→ **Materials provided**:
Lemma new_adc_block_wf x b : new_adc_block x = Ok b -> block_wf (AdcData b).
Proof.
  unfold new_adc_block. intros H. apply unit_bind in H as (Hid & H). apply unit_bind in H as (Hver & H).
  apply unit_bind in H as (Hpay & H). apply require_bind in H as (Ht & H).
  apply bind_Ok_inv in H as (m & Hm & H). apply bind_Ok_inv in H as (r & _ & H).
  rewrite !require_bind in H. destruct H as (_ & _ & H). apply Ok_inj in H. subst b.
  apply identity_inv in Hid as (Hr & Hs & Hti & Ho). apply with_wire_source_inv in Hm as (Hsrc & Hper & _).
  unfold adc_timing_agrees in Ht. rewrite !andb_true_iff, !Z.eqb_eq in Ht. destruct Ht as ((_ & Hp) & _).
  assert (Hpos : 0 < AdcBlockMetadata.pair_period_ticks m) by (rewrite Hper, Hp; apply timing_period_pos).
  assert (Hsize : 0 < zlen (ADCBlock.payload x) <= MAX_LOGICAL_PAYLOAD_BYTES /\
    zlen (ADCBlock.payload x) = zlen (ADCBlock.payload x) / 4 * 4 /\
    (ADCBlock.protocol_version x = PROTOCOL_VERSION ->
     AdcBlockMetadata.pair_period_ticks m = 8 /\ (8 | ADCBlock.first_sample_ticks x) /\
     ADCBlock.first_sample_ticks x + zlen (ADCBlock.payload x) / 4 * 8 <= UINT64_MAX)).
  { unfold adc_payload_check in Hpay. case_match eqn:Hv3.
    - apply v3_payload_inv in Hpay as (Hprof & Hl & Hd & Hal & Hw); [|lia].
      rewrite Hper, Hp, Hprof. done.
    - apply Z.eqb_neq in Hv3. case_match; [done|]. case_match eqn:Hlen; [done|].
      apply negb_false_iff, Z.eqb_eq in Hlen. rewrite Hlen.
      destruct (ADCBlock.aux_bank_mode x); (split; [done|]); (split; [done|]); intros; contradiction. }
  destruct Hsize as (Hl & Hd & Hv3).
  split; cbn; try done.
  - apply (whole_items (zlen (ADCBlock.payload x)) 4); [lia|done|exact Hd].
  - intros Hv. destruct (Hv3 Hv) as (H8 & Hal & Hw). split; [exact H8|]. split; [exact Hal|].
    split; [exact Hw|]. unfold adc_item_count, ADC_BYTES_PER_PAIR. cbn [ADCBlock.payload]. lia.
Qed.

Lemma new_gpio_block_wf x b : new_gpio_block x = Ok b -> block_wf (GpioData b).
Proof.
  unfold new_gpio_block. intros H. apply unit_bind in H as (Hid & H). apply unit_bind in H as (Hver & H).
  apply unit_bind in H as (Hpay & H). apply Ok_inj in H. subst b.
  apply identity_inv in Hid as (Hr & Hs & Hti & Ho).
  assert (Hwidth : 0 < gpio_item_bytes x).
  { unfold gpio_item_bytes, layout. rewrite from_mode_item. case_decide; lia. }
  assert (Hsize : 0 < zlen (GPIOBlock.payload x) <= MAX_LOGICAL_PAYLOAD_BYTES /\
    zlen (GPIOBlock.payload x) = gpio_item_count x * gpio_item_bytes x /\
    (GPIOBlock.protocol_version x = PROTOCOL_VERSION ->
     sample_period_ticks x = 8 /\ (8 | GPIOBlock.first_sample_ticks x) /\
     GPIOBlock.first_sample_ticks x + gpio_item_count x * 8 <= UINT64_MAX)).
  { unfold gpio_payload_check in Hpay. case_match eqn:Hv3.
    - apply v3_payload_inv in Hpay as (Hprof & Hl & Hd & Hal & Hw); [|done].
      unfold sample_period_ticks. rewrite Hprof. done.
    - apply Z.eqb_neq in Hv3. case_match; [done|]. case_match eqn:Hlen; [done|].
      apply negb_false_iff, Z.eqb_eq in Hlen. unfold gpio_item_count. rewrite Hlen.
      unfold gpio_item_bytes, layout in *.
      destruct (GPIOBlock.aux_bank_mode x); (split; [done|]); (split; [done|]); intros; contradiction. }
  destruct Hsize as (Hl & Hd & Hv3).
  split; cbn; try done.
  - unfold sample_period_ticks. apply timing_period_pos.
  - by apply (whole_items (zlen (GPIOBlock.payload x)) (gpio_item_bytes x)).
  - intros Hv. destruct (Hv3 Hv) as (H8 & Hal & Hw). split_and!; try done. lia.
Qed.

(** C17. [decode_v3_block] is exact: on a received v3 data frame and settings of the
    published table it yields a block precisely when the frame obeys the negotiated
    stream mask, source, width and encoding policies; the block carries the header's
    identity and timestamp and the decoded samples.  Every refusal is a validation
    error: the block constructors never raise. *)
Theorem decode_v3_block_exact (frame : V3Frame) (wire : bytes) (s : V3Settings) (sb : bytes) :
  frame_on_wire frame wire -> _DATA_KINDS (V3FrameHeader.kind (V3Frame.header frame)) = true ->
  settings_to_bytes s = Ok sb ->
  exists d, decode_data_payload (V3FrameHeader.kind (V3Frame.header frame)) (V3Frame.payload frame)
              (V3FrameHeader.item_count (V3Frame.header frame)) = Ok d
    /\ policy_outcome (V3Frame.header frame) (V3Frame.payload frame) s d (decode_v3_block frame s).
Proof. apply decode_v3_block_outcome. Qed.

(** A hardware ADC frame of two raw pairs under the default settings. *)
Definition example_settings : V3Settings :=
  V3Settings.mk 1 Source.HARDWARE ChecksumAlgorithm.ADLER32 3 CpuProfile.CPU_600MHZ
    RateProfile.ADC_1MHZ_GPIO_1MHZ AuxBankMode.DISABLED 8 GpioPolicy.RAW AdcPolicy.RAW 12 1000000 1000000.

→ **What is being asked**: All entries given above are to be printed again exactly.

→ **Answer for the task**:
Lemma new_adc_block_wf x b : new_adc_block x = Ok b -> block_wf (AdcData b).
Proof.
  unfold new_adc_block. intros H. apply unit_bind in H as (Hid & H). apply unit_bind in H as (Hver & H).
  apply unit_bind in H as (Hpay & H). apply require_bind in H as (Ht & H).
  apply bind_Ok_inv in H as (m & Hm & H). apply bind_Ok_inv in H as (r & _ & H).
  rewrite !require_bind in H. destruct H as (_ & _ & H). apply Ok_inj in H. subst b.
  apply identity_inv in Hid as (Hr & Hs & Hti & Ho). apply with_wire_source_inv in Hm as (Hsrc & Hper & _).
  unfold adc_timing_agrees in Ht. rewrite !andb_true_iff, !Z.eqb_eq in Ht. destruct Ht as ((_ & Hp) & _).
  assert (Hpos : 0 < AdcBlockMetadata.pair_period_ticks m) by (rewrite Hper, Hp; apply timing_period_pos).
  assert (Hsize : 0 < zlen (ADCBlock.payload x) <= MAX_LOGICAL_PAYLOAD_BYTES /\
    zlen (ADCBlock.payload x) = zlen (ADCBlock.payload x) / 4 * 4 /\
    (ADCBlock.protocol_version x = PROTOCOL_VERSION ->
     AdcBlockMetadata.pair_period_ticks m = 8 /\ (8 | ADCBlock.first_sample_ticks x) /\
     ADCBlock.first_sample_ticks x + zlen (ADCBlock.payload x) / 4 * 8 <= UINT64_MAX)).
  { unfold adc_payload_check in Hpay. case_match eqn:Hv3.
    - apply v3_payload_inv in Hpay as (Hprof & Hl & Hd & Hal & Hw); [|lia].
      rewrite Hper, Hp, Hprof. done.
    - apply Z.eqb_neq in Hv3. case_match; [done|]. case_match eqn:Hlen; [done|].
      apply negb_false_iff, Z.eqb_eq in Hlen. rewrite Hlen.
      destruct (ADCBlock.aux_bank_mode x); (split; [done|]); (split; [done|]); intros; contradiction. }
  destruct Hsize as (Hl & Hd & Hv3).
  split; cbn; try done.
  - apply (whole_items (zlen (ADCBlock.payload x)) 4); [lia|done|exact Hd].
  - intros Hv. destruct (Hv3 Hv) as (H8 & Hal & Hw). split; [exact H8|]. split; [exact Hal|].
    split; [exact Hw|]. unfold adc_item_count, ADC_BYTES_PER_PAIR. cbn [ADCBlock.payload]. lia.
Qed.

Lemma new_gpio_block_wf x b : new_gpio_block x = Ok b -> block_wf (GpioData b).
Proof.
  unfold new_gpio_block. intros H. apply unit_bind in H as (Hid & H). apply unit_bind in H as (Hver & H).
  apply unit_bind in H as (Hpay & H). apply Ok_inj in H. subst b.
  apply identity_inv in Hid as (Hr & Hs & Hti & Ho).
  assert (Hwidth : 0 < gpio_item_bytes x).
  { unfold gpio_item_bytes, layout. rewrite from_mode_item. case_decide; lia. }
  assert (Hsize : 0 < zlen (GPIOBlock.payload x) <= MAX_LOGICAL_PAYLOAD_BYTES /\
    zlen (GPIOBlock.payload x) = gpio_item_count x * gpio_item_bytes x /\
    (GPIOBlock.protocol_version x = PROTOCOL_VERSION ->
     sample_period_ticks x = 8 /\ (8 | GPIOBlock.first_sample_ticks x) /\
     GPIOBlock.first_sample_ticks x + gpio_item_count x * 8 <= UINT64_MAX)).
  { unfold gpio_payload_check in Hpay. case_match eqn:Hv3.
    - apply v3_payload_inv in Hpay as (Hprof & Hl & Hd & Hal & Hw); [|done].
      unfold sample_period_ticks. rewrite Hprof. done.
    - apply Z.eqb_neq in Hv3. case_match; [done|]. case_match eqn:Hlen; [done|].
      apply negb_false_iff, Z.eqb_eq in Hlen. unfold gpio_item_count. rewrite Hlen.
      unfold gpio_item_bytes, layout in *.
      destruct (GPIOBlock.aux_bank_mode x); (split; [done|]); (split; [done|]); intros; contradiction. }
  destruct Hsize as (Hl & Hd & Hv3).
  split; cbn; try done.
  - unfold sample_period_ticks. apply timing_period_pos.
  - by apply (whole_items (zlen (GPIOBlock.payload x)) (gpio_item_bytes x)).
  - intros Hv. destruct (Hv3 Hv) as (H8 & Hal & Hw). split_and!; try done. lia.
Qed.

(** C17. [decode_v3_block] is exact: on a received v3 data frame and settings of the
    published table it yields a block precisely when the frame obeys the negotiated
    stream mask, source, width and encoding policies; the block carries the header's
    identity and timestamp and the decoded samples.  Every refusal is a validation
    error: the block constructors never raise. *)
Theorem decode_v3_block_exact (frame : V3Frame) (wire : bytes) (s : V3Settings) (sb : bytes) :
  frame_on_wire frame wire -> _DATA_KINDS (V3FrameHeader.kind (V3Frame.header frame)) = true ->
  settings_to_bytes s = Ok sb ->
  exists d, decode_data_payload (V3FrameHeader.kind (V3Frame.header frame)) (V3Frame.payload frame)
              (V3FrameHeader.item_count (V3Frame.header frame)) = Ok d
    /\ policy_outcome (V3Frame.header frame) (V3Frame.payload frame) s d (decode_v3_block frame s).
Proof. apply decode_v3_block_outcome. Qed.

(** A hardware ADC frame of two raw pairs under the default settings. *)
Definition example_settings : V3Settings :=
  V3Settings.mk 1 Source.HARDWARE ChecksumAlgorithm.ADLER32 3 CpuProfile.CPU_600MHZ
    RateProfile.ADC_1MHZ_GPIO_1MHZ AuxBankMode.DISABLED 8 GpioPolicy.RAW AdcPolicy.RAW 12 1000000 1000000.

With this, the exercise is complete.